被十幾個滿身酒氣的盔甲男人簇擁著,感覺真糟糕,熏得我快透不過氣。
高仁看他們並無惡意,收起了長劍,緊緊貼在我身旁。
“快來坐下。”成子時機警的從人群中把我拉扯到神殿內,“貴人是外地人,對於諾底曼城的情況不得而知也是正常的。我們諾底曼城的城主在十年前不知為何下令讓全部女性不得生育,我們諾底曼城已經沒有新生兒了,在這麽下去,諾底曼城會陪我們這幫人一起老死的……”
諾曼底城……好特別的名字。
我坐在神殿中央的木凳子,一臉疑惑的問:”為什麽讓全部女性不得生育?“
“城主一定是中了邪啊!他多年前妄想穿過南麵的禿山,出去看看外麵的世界。不料禿山沒能穿過去,他回來就變了個人似的。每日神神叨叨,還命我們建起了這些奇怪的樓房,做了一些奇怪的燈,最奇怪的是不讓女人生孩子,要是懷孕了隻能落胎。這可怎麽是好?”那位七十來歲的長老歎著氣道,“我們諾曼底城被南麵禿山隔絕,從來就去不了更南的地方,也不知道城主是不是在禿山中了黑魔法。哎……”

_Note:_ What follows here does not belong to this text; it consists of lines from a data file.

Lemma depth_catch spec v : get_of (pd_get_or "catch" (PDict []) spec) "do" PNone = Ok v ->
  (depth v < depth (PDict spec))%nat.
Proof.
  unfold pd_get_or. destruct (dict_get "catch" spec) as [c|] eqn:Hc; [|intros [= <-]; apply Nat.lt_0_succ].
  apply depth_get in Hc. destruct c as [| | | | | | | | |c]; try done. intros [= <-]. unfold pd_get_or.
  destruct (dict_get "do" c) as [v|] eqn:Hv; cbn [default]; [apply depth_get in Hv; exact (Nat.lt_trans _ _ _ Hv Hc)|apply Nat.lt_0_succ].
Qed.

(** Alike on the tasks that are at most that deep. *)
Definition agree (k : nat) (f g : task_fun) : Prop :=
  forall t spec raw, (depth (PDict spec) <= k)%nat -> alike (f t spec raw) (g t spec raw).

Lemma agree_mono j k f g : (j <= k)%nat -> agree k f g -> agree j f g.
Proof. intros Hjk Ha t spec raw Hd. apply Ha. lia. Qed.

Lemma condition_alike spec o : alike (condition jq spec o) (condition jq spec o).
Proof. unfold condition. alike. Qed.

Lemma finish_alike t spec o : alike (finish_task jq t spec o) (finish_task jq t spec o).
Proof. unfold finish_task. alike. Qed.

Lemma run_task_agree k f g d o : agree k f g -> (depth d <= S k)%nat ->
  alike (run_task jq cancellation f d o) (run_task jq cancellation g d o).
Proof.
  intros Ha Hd. unfold run_task. apply alike_bind; [alike|intros []; [alike|]].
  destruct d as [| | | | | | | | |[|[t v] [|]]]; alike.
  all: first [apply condition_alike | apply finish_alike | apply Ha; cbn [depth fold_right] in *; lia].
Qed.

Lemma run_tasks_agree k f g tasks o : agree k f g -> (depth (PList tasks) <= S (S k))%nat ->
  alike (run_tasks f tasks o) (run_tasks g tasks o).
Proof.
  intros Ha. revert o. induction tasks as [|d tasks IH]; intros o Hd; cbn [Dsl.run_tasks]; [alike|].
  cbn [depth fold_right] in *. apply alike_bind; [apply (run_task_agree k); [done|lia]|].
  intros []; alike. apply IH. lia.
Qed.

#[local] Transparent alike.
Lemma sub_execute_agree k f g tasks c : agree k f g -> (depth (PList tasks) <= S (S k))%nat ->
  alike (sub_execute f tasks c) (sub_execute g tasks c).
Proof.
  intros Ha Hd s. unfold Dsl.sub_execute. destruct (run_tasks_agree k f g tasks Live Ha Hd (c, s.2)) as [<- Hr].
  by destruct (run_tasks f tasks Live (c, s.2)) as [r [? ?]].
Qed.

#[local] Opaque alike.

Lemma pause_alike p i : alike (pause sleep p i) (pause sleep p i).
Proof. unfold pause. alike. Qed.

Lemma attempts_alike p (m1 m2 : M ref) n i e : alike m1 m2 ->
  alike (attempts sleep p m1 n i e) (attempts sleep p m2 n i e).
Proof.
  intros Hm. revert i e. induction n as [|n IH]; intros i e; cbn [attempts]; [alike|].
  apply alike_bind; [by apply alike_try|]. intros [[]|]; alike; [apply pause_alike|apply IH].
Qed.

Lemma dispatch_agree k f g : agree k f g -> agree (S k) (dispatch f) (dispatch g).
Proof.
  intros Ha t spec raw Hd. unfold Dsl.dispatch. pose proof (fun k v => depth_get k v spec) as Hget.
  destruct (dict_get "call" spec) as [call|].
  { unfold execute_call. alike. }
  destruct (dict_get "do" spec) as [sub|] eqn:Hdo.
  { unfold execute_do. apply Hget in Hdo. destruct sub; alike. apply (sub_execute_agree k); [done|lia]. }
  destruct (dict_get "set" spec) as [v|]; [unfold execute_set; alike|].
  destruct (dict_get "try" spec) as [v|] eqn:Htry; [|alike].
  unfold execute_try. alike; [apply attempts_alike|].
  - apply Hget in Htry. alike. apply Ha. lia.
  - unfold fallback. alike. apply (sub_execute_agree k); [done|].
    match goal with Hg : get_of _ "do" _ = _ |- _ => apply depth_catch in Hg; lia end.
Qed.

Lemma execute_task_agree n m k : (k <= n)%nat -> (k <= m)%nat -> agree k (execute_task n) (execute_task m).
Proof.
  revert n m. induction k as [|k IH]; intros n m Hn Hm; [intros t spec raw Hd; cbn [depth] in Hd; lia|].
  destruct n as [|n]; [lia|]. destruct m as [|m]; [lia|]. apply (dispatch_agree k), IH; lia.
Qed.

#[local] Transparent alike.

(** (C31) A document is executed to an outcome: [execute] looks as deep as the document
    is nested, and so it does not run out of depth, whatever the scenarios, the
    expressions and the sleeps do; looking deeper gives the same outcome. *)
Theorem execute_ends tasks initial w n :
  (depth (PList tasks) <= n)%nat ->
  (execute tasks initial w).1 <> Deep /\
  (let '(r, (_, w')) := run_tasks (execute_task n) tasks Live (default [] initial, w) in (r, w')) = execute tasks initial w.
Proof.
  intros Hn. unfold Dsl.execute.
  assert (agree (depth (PList tasks)) (execute_task (depth (PList tasks))) (execute_task n)) as Ha
    by (by apply execute_task_agree).
  destruct (run_tasks_agree _ _ _ tasks Live Ha ltac:(lia) (default [] initial, w)) as [Heq Hd].
  rewrite <- Heq. by destruct (run_tasks _ tasks Live _) as [r [c w']].
Qed.

(** ** A task that fails *)

(** Nothing of a task that failed is left in the context, except that a fallback that
    failed has removed an [_error] that was there. *)
Definition restored (c c' : pydict) : Prop := c' = c \/ c' = dict_pop "_error" c.

Lemma restored_trans c1 c2 c3 : NoDup (dict_keys c1) -> restored c1 c2 -> restored c2 c3 -> restored c1 c3.
Proof.
  intros Hn [->| ->] [->| ->]; [by left|by right..|]. right. apply dict_pop_notin, dict_get_None.
  by rewrite dict_get_pop, String.eqb_refl.
Qed.

Lemma restored_NoDup c c' : NoDup (dict_keys c) -> restored c c' -> NoDup (dict_keys c').
Proof. intros Hn [->| ->]; [done|by apply dict_pop_NoDup]. Qed.

Lemma dict_pop_set {V} k (v : V) d : dict_pop k (dict_set k v d) = dict_pop k d.
Proof.
  induction d as [|[k' v'] d IH]; cbn; [by rewrite String.eqb_refl|].
  destruct (String.eqb k k') eqn:Hk; cbn; rewrite Hk; [done|]. by rewrite IH.
Qed.

(** Programs that leave the context alone; ones that raise no [DslExecutionError];
    ones that restore the context when they raise it. *)
Definition keeps {A} (m : M A) : Prop := forall s, (m s).2.1 = s.1.
Definition no_error {A} (m : M A) : Prop := forall s t d, (m s).1 <> DslError t d.
Definition rolls_back {A} (m : M A) : Prop := forall s t d, NoDup (dict_keys s.1) ->
  (m s).1 = DslError t d -> restored s.1 (m s).2.1.

Lemma keeps_rolls_back {A} (m : M A) : keeps m -> rolls_back m.
Proof. intros Hm s t d _ _. left. apply Hm. Qed.

Lemma no_error_rolls_back {A} (m : M A) : no_error m -> rolls_back m.
Proof. intros Hm s t d _ Hd. by destruct (Hm s t d). Qed.

Lemma keeps_bind {A B} (m : M A) (k : A -> M B) : keeps m -> (forall a, keeps (k a)) -> keeps (m ≫= k).
Proof.
  intros Hm Hk s. specialize (Hm s). unfold mbind, M_bind. destruct (m s) as [[a|t d|e| |] s1]; try done.
  cbn in Hm. by rewrite Hk.
Qed.

Lemma no_error_bind {A B} (m : M A) (k : A -> M B) : no_error m -> (forall a, no_error (k a)) -> no_error (m ≫= k).
Proof.
  intros Hm Hk s t d. specialize (Hm s). unfold mbind, M_bind. destruct (m s) as [[a|t' d'|e| |] s1]; try done.
  - apply Hk.
  - intros [= -> ->]. by destruct (Hm t d).
Qed.

(** A program whose first part leaves the context alone. *)
Lemma rolls_back_bind {A B} (m : M A) (k : A -> M B) :
  keeps m -> (forall a, rolls_back (k a)) -> rolls_back (m ≫= k).
Proof.
  intros Hm Hk s t d Hn. specialize (Hm s). unfold mbind, M_bind. destruct (m s) as [[a|t' d'|e| |] s1]; try done.
  - cbn in Hm. rewrite <- Hm in *. by apply Hk.
  - intros _. by left.
Qed.

(** One that fails in its first part only. *)
Lemma rolls_back_then {A B} (m : M A) (k : A -> M B) :
  rolls_back m -> (forall a, no_error (k a)) -> rolls_back (m ≫= k).
Proof.
  intros Hm Hk s t d Hn. specialize (Hm s). unfold mbind, M_bind. destruct (m s) as [[a|t' d'|e| |] s1]; try done.
  - intros Hd. by destruct (Hk a s1 t d).
  - intros Hd. by apply (Hm t' d').
Qed.

Lemma keeps_lift {A} (r : res A) : keeps (lift r).
Proof. by intros []. Qed.
Lemma keeps_sleep d : keeps (asyncio_sleep sleep d).
Proof. intros s. unfold asyncio_sleep. by destruct (sleep d s.2). Qed.
Lemma keeps_scenario key input timeout : keeps (await_scenario scenario key input timeout).
Proof. intros s. unfold await_scenario. by destruct (scenario key input timeout s.2). Qed.
Lemma keeps_sub f tasks c : keeps (sub_execute f tasks c).
Proof. intros s. unfold Dsl.sub_execute. by destruct (run_tasks f tasks Live (c, s.2)) as [? [? ?]]. Qed.
Lemma no_error_lift {A} (r : res A) : no_error (lift r).
Proof. by intros s t d; destruct r. Qed.
Lemma no_error_sleep d : no_error (asyncio_sleep sleep d).
Proof. intros s t x. unfold asyncio_sleep. by destruct (sleep d s.2) as [[] ?]. Qed.
Lemma no_error_try {A} (m : M A) : no_error (try_dsl m).
Proof. intros s t d. unfold try_dsl. by destruct (m s) as [[] ?]. Qed.
(* ===== verification/JobExecutionProps.v ===== *)
(** * Properties of the execution of jobs

    Jobs keep to their life cycle, although the aggregate has no guards; a scenario
    is executed once per job; the tasks are bounded; a job that was cancelled while
    it ran is not announced. *)
From S2P Require Import Prelude PyData Job JobExecution.

(** The life cycle. *)
Definition edge (a b : JobStatus) : Prop :=
  match a with
  | SUBMITTED => b = RUNNING \/ b = FAILED \/ b = CANCELLED
  | RUNNING => b = COMPLETED \/ b = FAILED \/ b = CANCELLED
  | _ => False
  end.

Definition terminal (s : JobStatus) : bool := bool_decide (s <> SUBMITTED /\ s <> RUNNING).

Section Props.
Context {D : Type} `{JobStoreLaws D}.
Context (registered : string -> bool) (max_concurrent : nat) (timeout : Z).

#[local] Abbreviation engine_step := (engine_step registered max_concurrent timeout).
#[local] Abbreviation engine_run := (engine_run registered max_concurrent timeout).
#[local] Abbreviation task_step := (task_step registered timeout).

(** ** The database *)

(** Documents stay; each is as it was, or has a greater version and one step of its
    life behind it. *)
Definition evolves (d d' : D) : Prop := forall j v s, find j d = Some (v, s) ->
  exists v' s', find j d' = Some (v', s') /\ ((v', s') = (v, s) \/ (v < v' /\ edge (status s) (status s'))).

(** What is known of a document that was read or stored at version [v]. *)
Definition at_version (d : D) (j : string) (v : Z) (st : JobStatus) : Prop :=
  exists v' s, find j d = Some (v', s) /\ v <= v' /\ (v = v' -> status s = st).
(* ===== verification/SessionCommands.v ===== *)
(** * The session commands ([control-plane-api/application/commands/lablet_session])

    One program per command handler, over the four repositories the handlers read
    and write together, with the capacity commands of a worker
    ([commands/worker/allocate_capacity_command.py], [release_capacity_command.py])
    and the wipe of a lab ([commands/lab/wipe_lab_record_command.py]) they send
    through the mediator.  As in [DefinitionCommands], a program is a function of what
    is stored, a read returns a copy, and what was stored before an exception stays
    stored.  Here requests fail too: a request to a repository takes its fate from
    the head of [faults].  A handler runs alone; [c k] are the readings of the clock of
    its [k]-th call on an aggregate. *)
From S2P Require Import Prelude Programs PyData Enums Lifecycle LabValues WorkerValues.
From S2P Require Import LabletDefinition Worker LabRecord LabletSession.
Import SessionStatus.

(** ** The repositories *)

(** A request is served, refused with nothing done, or carried out with its answer
    lost. *)
Inductive fate := Served | Refused (e : exn) | Lost (e : exn).

(** [PipelineExecutionRecord]: one run of a pipeline, for auditing. *)
Record execution := {
  ex_id : string;
  ex_session_id : string;
  ex_pipeline_name : string;
  ex_status : string;
  ex_steps : list pyval;
  ex_attempt : Z;
  ex_started_at : datetime;
  ex_completed_at : option datetime;
  ex_duration_seconds : Z;
  ex_outputs : pydict;
  ex_error : option string
}.

(** The events handed to the bus ([application/events/integration/pipeline_events.py]). *)
Inductive pipeline_event :=
| StepStarted (session pipeline step : string) (at_ : datetime)
| StepCompleted (session pipeline step : string) (result_data : pydict) (at_ : datetime)
| StepFailed (session pipeline step error : string) (at_ : datetime)
| PipelineCompleted (session pipeline status : string) (completed failed skipped : Z) (at_ : datetime).

(** Documents by [_id]; the executions in the order they were added.  When [faults]
    is used up, requests are served. *)
Record world := {
  sessions : gmap string LabletSessionState;
  labs : gmap string LabRecordState;
  workers : gmap string CMLWorkerState;
  definitions : gmap string LabletDefinitionState;
  executions : list execution;
  published : list pipeline_event;
  faults : list fate
}.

長老撿起地上的銀製酒杯,自斟自飲後命人給我們拿酒杯。
黑魔法?這裏的人說話怎麽都那麽的……西化和現代?
“謝謝。”我接過盔甲男遞來的酒杯說道,“南麵的禿山是過不去的嗎?”
“是啊,我們諾曼底人就城主一人去過禿山。”
“隻是……我們就是穿過南麵禿山而來的。”我話音剛落,全場目瞪口呆,鴉雀無聲,“怎…怎麽了?”
人群中一個胡渣滿臉的男人眼皮抽搐著問:“兩位是怎麽穿過禿山的?”
“走過來的啊。”我理所當然的答道。
“不可能……不可能……”眾人搖頭說道,一副不可置信的樣子。
“十幾年前禿山被死海來的巫師下了黑魔法,讓我們諾曼底城從此去不得南方,凡事踏入禿山的都失蹤不見了,唯獨我們的城主回來了。“長老歎了口氣,“更不用提來自南方的外地人了。”